Task description =
Copy exactly, please, each line of the data below until the line that contains "which every pointer" has been copied, beginning at the top.

[Dataset entries]
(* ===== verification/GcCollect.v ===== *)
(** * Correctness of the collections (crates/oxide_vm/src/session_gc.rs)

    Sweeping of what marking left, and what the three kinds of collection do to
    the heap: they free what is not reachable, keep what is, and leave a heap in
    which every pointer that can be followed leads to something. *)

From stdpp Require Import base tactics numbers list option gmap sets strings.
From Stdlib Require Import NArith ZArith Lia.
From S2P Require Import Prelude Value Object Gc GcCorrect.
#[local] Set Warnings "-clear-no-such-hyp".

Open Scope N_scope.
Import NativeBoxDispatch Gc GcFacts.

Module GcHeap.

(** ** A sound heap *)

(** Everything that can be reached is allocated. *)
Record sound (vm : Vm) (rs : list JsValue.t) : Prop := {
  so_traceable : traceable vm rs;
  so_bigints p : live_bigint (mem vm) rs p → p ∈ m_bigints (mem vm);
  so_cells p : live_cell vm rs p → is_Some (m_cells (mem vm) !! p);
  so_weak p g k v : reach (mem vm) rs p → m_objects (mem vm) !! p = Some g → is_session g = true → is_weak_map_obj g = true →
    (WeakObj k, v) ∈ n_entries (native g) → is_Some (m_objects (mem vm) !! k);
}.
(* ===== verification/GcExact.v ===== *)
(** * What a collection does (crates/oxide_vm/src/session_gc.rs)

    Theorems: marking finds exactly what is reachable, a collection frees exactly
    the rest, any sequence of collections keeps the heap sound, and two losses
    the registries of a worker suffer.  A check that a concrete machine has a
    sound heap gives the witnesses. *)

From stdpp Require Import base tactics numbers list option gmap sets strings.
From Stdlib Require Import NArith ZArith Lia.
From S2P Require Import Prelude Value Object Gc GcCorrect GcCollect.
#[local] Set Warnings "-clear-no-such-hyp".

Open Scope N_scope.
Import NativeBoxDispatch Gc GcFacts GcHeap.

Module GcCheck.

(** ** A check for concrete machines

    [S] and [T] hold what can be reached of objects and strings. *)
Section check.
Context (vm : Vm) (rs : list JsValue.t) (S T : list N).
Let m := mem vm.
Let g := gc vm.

Task result =
(* ===== verification/GcCollect.v ===== *)
(** * Correctness of the collections (crates/oxide_vm/src/session_gc.rs)

    Sweeping of what marking left, and what the three kinds of collection do to
    the heap: they free what is not reachable, keep what is, and leave a heap in
    which every pointer that can be followed leads to something. *)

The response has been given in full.